Baird noted Cumberland council submitted a letter to the commission during the fall asking that the three Comox Valley municipalities not be divided, but the Village did not send a copy of that letter to Duncan.
“We also chose not to speak at the public meeting (in the fall); at that time Cumberland was not being divided,” she added, noting that even though the time for feedback from municipalities is long over now, the Village sent another letter to the commission, this time asking that Cumberland be kept completely intact.
Duncan also noted that the time for MP submissions is over, but he planned to send the commission an e-mail supporting Cumberland’s request Tuesday afternoon.
According to Cumberland CAO Sundance Topham’s report to council last week, the Village was “never contacted directly in regards to this new proposal by Mr. Duncan’s office.”
Duncan said he does not have regrets about the process he went through to create his alternate submission.
“My main concern was dealing with the broad issues and we made people aware through the normal mechanisms — every community found out basically the same way, they read the newspaper and they read my householder (newsletter),” he said.

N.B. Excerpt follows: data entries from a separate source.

(* ===== verification/Adr.v ===== *)
(** * Architecture decision records

    Models [internal/adr/adr.go]: parsing a record, the checks of a directory
    of records, and the index that is written and later compared with it. A
    file system is a map from directories to their entries in the order of
    names, the order [os.ReadDir] lists them in; a record keeps the base name
    of its path, the only part of it that is used. [filepath.Join] is a
    parameter. *)
From Stdlib Require Import ZArith Lia Ascii String.
From stdpp Require Import base gmap strings list.
From S2P Require Import Prelude GoStrings GoRegexp.
#[local] Open Scope string_scope.
#[local] Open Scope Z_scope.

(** ** Files *)
Inductive io_error := NotExist | IOError (e : string).
(** A file that can be written need not be readable. *)
Inductive entry := Dir | File (unreadable : option string) (content : string).
Notation listing := (list (string * entry)).
Notation filesystem := (gmap string listing).

Fixpoint lookup_name (n : string) (l : listing) : option entry :=
  match l with [] => None | (n', e) :: l => if decide (n = n') then Some e else lookup_name n l end.
Definition ReadFile (fs : filesystem) (d n : string) : result io_error string :=
  match fs !! d ≫= lookup_name n with
  | None => Err NotExist
  | Some Dir => Err (IOError "is a directory")
  | Some (File (Some e) _) => Err (IOError e)
  | Some (File None s) => Ok s
  end.
Fixpoint write_entry (n c : string) (l : listing) : listing :=
  match l with
  | [] => [(n, File None c)]
  | (n', e) :: l' =>
      if decide (n = n') then (n, match e with File r _ => File r c | Dir => Dir end) :: l'
      else if String.ltb n n' then (n, File None c) :: l
      else (n', e) :: write_entry n c l'
  end.
(** [os.WriteFile]; [denied] is the error the system gives, if it gives one. *)
Definition WriteFile (denied : option string) (fs : filesystem) (d n c : string) : result io_error filesystem :=
  match denied, fs !! d with
  | Some e, _ => Err (IOError e)
  | None, None => Err NotExist
  | None, Some l => match lookup_name n l with Some Dir => Err (IOError "is a directory") | _ => Ok (<[d := write_entry n c l]> fs) end
  end.

(** ** Names and expressions *)
Definition DefaultDir : string := "docs/adr".
Definition TemplateName : string := "0000-template.md".
Definition IndexName : string := "README.md".
Definition AdrDirFileName : string := ".adr-dir".

Definition digits4 : re := Group 1 (Seq (Class is_digit) (Seq (Class is_digit) (Seq (Class is_digit) (Class is_digit)))).
Definition spaces : re := Plus (Class is_space).
Definition rest_of_line (i : nat) : re := Group i (Plus (Class (λ c, negb (bool_decide (c = "010"%char))))).
Definition kebab_char (c : ascii) : bool := between "a" "z" c || is_digit c.
Definition fileNameRE : re :=
  Seq TextStart (Seq digits4 (Seq (lit "-")
    (Seq (Group 2 (Seq (Plus (Class kebab_char)) (Star (Seq (lit "-") (Plus (Class kebab_char)))))) (Seq (lit ".md") TextEnd)))).
Definition titleRE : re :=
  Seq TextStart (Seq (lit "#") (Seq spaces (Seq digits4 (Seq (lit ".") (Seq spaces (Seq (rest_of_line 2) TextEnd)))))).
Definition h2RE : re := Seq TextStart (Seq (lit "##") (Seq spaces (Seq (rest_of_line 1) TextEnd))).
(** [FindStringSubmatch] of an expression anchored at the start. *)
Definition submatch (r : re) (s : string) : option groups := match match_here r None s with Some (_, _, g) => Some g | None => None end.
Definition group (g : groups) (i : nat) : string := default "" (g !! i).
(** [strconv.Atoi] of four digits. *)
Definition Atoi (s : string) : Z := default 0 (ParseInt s).

Definition AllowedStatuses : list string := ["Proposed"; "Accepted"; "Deprecated"; "Superseded"; "Rejected"].
Definition requiredSections : list string := ["Status"; "Context"; "Decision"; "Consequences"].

Record Record_ := { Base : string; Number : Z; Slug : string; Title : string; Status : string; IsTemplate : bool }.
Inductive adr_error :=
| BadFileName
| ReadFailed (e : io_error)
| TitleMismatch (title num : Z)
| LineTooLong
| NoTitle (num : Z)
| MissingSection (s : string)
| EmptyStatus
| InvalidStatus (s : string)
| InFile (name : string) (e : adr_error)
| DuplicateNumber (n : Z) (a b : string)
| NoTemplate
| StaleIndex.

(** ** One record *)
(** [bufio.ScanLines]: the lines with their length as read and without a
    final carriage return; nothing after a last line feed is no line. *)
Definition drop_cr (s : string) : string :=
  if has_suffix (String "013" "") s then substring 0 (String.length s - 1) s else s.
Fixpoint drop_last_empty (l : list string) : list string :=
  match l with [] => [] | [x] => if decide (x = "") then [] else [x] | x :: l => x :: drop_last_empty l end.
Definition lines (raw : string) : list string := drop_last_empty (split_char "010" raw).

“I ended up having a phone conversation with the Mayor of Powell River, the Mayor of Courtenay, because those were the two — and obviously my Conservative colleagues, who are in adjacent ridings — because that was a key ingredient.
“We were very obviously acting on this, and facing a deadline, and it was well publicized.”
Baird noted some responsibility rested on Cumberland, and Duncan has said he will support Cumberland’s request to remain intact.
“The process is what it is,” she added. “We have written our letter to the commission and will wait to see the results.”
The final report should be concluded in September.